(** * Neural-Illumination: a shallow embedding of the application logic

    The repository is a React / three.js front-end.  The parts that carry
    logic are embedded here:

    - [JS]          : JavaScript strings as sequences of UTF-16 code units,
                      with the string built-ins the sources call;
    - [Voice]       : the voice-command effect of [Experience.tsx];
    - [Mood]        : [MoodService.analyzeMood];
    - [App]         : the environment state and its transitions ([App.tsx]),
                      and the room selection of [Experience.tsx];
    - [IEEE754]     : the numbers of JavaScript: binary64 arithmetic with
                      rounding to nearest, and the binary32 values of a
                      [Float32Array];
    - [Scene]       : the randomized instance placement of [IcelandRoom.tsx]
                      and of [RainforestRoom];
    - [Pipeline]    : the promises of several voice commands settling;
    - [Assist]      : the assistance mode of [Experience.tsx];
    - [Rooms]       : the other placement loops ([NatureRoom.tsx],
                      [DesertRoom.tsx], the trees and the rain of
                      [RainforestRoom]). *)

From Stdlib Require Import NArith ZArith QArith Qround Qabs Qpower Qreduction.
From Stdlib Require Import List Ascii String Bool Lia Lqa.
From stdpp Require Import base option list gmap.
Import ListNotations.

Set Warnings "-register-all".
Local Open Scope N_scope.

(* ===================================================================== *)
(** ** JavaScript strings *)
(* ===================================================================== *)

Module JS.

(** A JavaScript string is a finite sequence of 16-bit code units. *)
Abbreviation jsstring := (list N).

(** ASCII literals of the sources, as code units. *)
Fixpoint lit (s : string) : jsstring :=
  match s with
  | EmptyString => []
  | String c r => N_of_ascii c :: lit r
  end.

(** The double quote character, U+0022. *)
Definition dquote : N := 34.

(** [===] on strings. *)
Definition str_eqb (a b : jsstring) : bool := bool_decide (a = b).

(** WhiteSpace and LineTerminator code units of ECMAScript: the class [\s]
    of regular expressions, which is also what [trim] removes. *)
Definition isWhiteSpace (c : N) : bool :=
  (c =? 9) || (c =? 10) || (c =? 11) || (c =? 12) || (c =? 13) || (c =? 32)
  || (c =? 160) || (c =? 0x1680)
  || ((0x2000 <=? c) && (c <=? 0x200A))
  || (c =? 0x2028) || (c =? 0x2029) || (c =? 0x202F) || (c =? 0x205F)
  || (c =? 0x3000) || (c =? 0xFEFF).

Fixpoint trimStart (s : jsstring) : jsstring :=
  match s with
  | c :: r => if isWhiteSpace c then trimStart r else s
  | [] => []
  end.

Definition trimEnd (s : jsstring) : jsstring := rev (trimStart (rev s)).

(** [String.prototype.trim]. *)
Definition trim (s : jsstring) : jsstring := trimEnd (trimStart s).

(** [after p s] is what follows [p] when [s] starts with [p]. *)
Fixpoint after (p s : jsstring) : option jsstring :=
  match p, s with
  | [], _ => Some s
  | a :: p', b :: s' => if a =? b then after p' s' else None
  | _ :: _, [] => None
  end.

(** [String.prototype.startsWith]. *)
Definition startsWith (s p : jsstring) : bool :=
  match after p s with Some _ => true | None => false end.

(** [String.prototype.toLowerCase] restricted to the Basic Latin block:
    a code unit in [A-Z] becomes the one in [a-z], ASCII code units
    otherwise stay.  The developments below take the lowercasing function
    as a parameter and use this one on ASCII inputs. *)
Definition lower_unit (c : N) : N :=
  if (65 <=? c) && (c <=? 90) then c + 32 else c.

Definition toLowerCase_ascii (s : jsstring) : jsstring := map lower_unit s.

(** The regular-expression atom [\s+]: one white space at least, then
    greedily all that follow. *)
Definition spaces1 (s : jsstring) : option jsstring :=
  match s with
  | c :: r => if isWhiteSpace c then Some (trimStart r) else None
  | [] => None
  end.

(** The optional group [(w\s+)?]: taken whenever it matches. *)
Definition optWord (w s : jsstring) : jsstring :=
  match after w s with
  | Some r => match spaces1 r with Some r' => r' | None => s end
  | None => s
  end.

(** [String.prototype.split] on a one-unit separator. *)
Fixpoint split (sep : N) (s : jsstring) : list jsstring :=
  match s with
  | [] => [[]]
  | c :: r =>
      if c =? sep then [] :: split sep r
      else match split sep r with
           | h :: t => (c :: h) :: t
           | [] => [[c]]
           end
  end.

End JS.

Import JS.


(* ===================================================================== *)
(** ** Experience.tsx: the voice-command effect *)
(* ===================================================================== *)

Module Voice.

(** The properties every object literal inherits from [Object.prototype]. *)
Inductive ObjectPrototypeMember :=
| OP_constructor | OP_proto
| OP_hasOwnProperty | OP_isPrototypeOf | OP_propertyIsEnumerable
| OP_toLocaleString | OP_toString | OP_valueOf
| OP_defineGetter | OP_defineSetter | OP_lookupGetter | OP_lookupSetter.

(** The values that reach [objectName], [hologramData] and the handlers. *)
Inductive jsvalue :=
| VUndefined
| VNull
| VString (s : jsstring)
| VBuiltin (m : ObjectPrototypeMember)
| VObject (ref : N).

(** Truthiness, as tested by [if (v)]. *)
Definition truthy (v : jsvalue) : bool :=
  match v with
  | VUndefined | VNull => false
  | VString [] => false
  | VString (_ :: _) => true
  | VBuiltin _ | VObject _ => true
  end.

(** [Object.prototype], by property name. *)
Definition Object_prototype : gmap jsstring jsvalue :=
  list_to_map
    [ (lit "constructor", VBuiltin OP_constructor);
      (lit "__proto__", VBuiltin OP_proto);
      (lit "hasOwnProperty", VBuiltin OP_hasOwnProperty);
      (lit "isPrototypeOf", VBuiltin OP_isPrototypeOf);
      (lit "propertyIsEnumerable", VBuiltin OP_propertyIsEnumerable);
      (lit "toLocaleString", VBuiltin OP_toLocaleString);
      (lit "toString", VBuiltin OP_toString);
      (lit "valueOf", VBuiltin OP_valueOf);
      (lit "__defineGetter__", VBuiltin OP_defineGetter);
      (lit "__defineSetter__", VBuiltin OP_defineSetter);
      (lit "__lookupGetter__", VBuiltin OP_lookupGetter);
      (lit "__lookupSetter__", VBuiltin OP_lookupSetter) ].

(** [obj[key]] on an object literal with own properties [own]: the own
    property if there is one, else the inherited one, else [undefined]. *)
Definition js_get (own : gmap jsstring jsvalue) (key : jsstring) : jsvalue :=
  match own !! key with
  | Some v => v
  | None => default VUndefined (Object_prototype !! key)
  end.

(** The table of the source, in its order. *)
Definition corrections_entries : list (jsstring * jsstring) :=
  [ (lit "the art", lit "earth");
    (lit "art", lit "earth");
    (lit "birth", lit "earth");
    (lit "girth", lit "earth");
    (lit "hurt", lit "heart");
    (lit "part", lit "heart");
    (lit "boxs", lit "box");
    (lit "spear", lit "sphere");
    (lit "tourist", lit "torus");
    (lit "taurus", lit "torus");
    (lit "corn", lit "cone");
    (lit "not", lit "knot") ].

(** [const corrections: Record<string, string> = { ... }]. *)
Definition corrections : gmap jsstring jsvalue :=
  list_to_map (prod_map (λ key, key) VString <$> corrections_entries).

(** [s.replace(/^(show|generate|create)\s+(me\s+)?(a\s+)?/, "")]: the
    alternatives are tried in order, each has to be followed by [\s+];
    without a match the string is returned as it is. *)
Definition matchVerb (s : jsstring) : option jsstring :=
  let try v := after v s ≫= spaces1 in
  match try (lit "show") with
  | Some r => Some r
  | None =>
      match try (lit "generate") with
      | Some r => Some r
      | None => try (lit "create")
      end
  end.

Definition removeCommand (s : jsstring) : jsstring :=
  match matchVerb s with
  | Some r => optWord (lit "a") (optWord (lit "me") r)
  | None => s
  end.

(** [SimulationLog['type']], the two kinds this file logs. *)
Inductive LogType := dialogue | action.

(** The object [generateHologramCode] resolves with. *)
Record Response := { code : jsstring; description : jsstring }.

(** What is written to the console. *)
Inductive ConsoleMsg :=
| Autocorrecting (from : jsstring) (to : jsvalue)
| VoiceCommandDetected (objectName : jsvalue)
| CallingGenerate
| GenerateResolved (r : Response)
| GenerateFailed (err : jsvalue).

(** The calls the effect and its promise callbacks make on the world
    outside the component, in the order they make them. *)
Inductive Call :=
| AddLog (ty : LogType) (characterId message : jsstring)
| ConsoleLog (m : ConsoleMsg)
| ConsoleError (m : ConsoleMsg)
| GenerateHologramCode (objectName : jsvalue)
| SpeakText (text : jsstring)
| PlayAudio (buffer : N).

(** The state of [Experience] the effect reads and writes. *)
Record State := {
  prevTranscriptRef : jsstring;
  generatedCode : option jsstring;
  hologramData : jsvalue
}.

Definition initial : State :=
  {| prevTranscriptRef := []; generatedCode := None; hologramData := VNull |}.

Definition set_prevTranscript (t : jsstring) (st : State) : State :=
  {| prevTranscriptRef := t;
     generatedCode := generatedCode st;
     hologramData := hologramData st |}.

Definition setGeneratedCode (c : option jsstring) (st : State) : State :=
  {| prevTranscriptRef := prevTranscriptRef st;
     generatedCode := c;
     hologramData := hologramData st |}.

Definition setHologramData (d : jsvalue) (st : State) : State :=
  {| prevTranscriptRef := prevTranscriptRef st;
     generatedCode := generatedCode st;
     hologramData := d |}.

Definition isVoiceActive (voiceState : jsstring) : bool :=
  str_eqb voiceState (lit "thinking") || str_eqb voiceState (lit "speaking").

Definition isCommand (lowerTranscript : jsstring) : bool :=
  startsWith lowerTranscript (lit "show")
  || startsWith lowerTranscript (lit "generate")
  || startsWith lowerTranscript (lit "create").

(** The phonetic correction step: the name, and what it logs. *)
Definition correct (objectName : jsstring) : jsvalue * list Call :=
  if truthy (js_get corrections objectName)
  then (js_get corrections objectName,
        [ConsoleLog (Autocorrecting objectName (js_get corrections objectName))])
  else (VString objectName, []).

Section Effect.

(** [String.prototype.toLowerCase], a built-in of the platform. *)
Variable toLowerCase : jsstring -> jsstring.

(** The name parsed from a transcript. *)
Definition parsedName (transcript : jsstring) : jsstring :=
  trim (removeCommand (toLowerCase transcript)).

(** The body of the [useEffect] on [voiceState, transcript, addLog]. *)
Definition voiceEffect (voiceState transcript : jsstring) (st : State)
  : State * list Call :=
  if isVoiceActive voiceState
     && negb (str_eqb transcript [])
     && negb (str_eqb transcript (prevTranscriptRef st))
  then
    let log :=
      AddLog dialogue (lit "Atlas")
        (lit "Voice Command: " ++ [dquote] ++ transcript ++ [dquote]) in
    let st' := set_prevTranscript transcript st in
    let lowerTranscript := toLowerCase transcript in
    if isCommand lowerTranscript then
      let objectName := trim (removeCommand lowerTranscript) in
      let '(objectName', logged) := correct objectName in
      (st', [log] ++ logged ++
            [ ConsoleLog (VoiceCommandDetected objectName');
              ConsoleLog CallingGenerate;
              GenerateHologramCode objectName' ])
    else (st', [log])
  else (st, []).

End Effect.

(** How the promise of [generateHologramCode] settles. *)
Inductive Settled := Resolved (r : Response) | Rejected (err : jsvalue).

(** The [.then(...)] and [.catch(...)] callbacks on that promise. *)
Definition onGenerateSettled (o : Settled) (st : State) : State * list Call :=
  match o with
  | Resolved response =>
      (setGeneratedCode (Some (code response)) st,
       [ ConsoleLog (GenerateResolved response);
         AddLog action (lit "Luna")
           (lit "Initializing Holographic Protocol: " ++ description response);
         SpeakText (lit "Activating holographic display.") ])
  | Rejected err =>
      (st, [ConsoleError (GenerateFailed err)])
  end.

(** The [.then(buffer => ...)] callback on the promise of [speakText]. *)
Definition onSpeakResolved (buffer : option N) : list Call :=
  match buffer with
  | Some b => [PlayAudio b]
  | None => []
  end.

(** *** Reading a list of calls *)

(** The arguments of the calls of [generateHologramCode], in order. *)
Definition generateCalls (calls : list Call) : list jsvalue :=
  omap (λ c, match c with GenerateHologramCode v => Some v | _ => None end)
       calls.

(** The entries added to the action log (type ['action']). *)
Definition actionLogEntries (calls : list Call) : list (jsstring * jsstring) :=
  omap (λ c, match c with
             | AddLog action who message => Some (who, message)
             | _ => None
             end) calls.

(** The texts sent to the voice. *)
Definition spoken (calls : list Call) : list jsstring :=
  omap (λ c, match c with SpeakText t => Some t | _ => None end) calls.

-- Aim of the exercise --
Copy every line of the listing containing the string "setGeneratedCode".

-- Exercise result --
Definition setGeneratedCode (c : option jsstring) (st : State) : State :=
      (setGeneratedCode (Some (code response)) st,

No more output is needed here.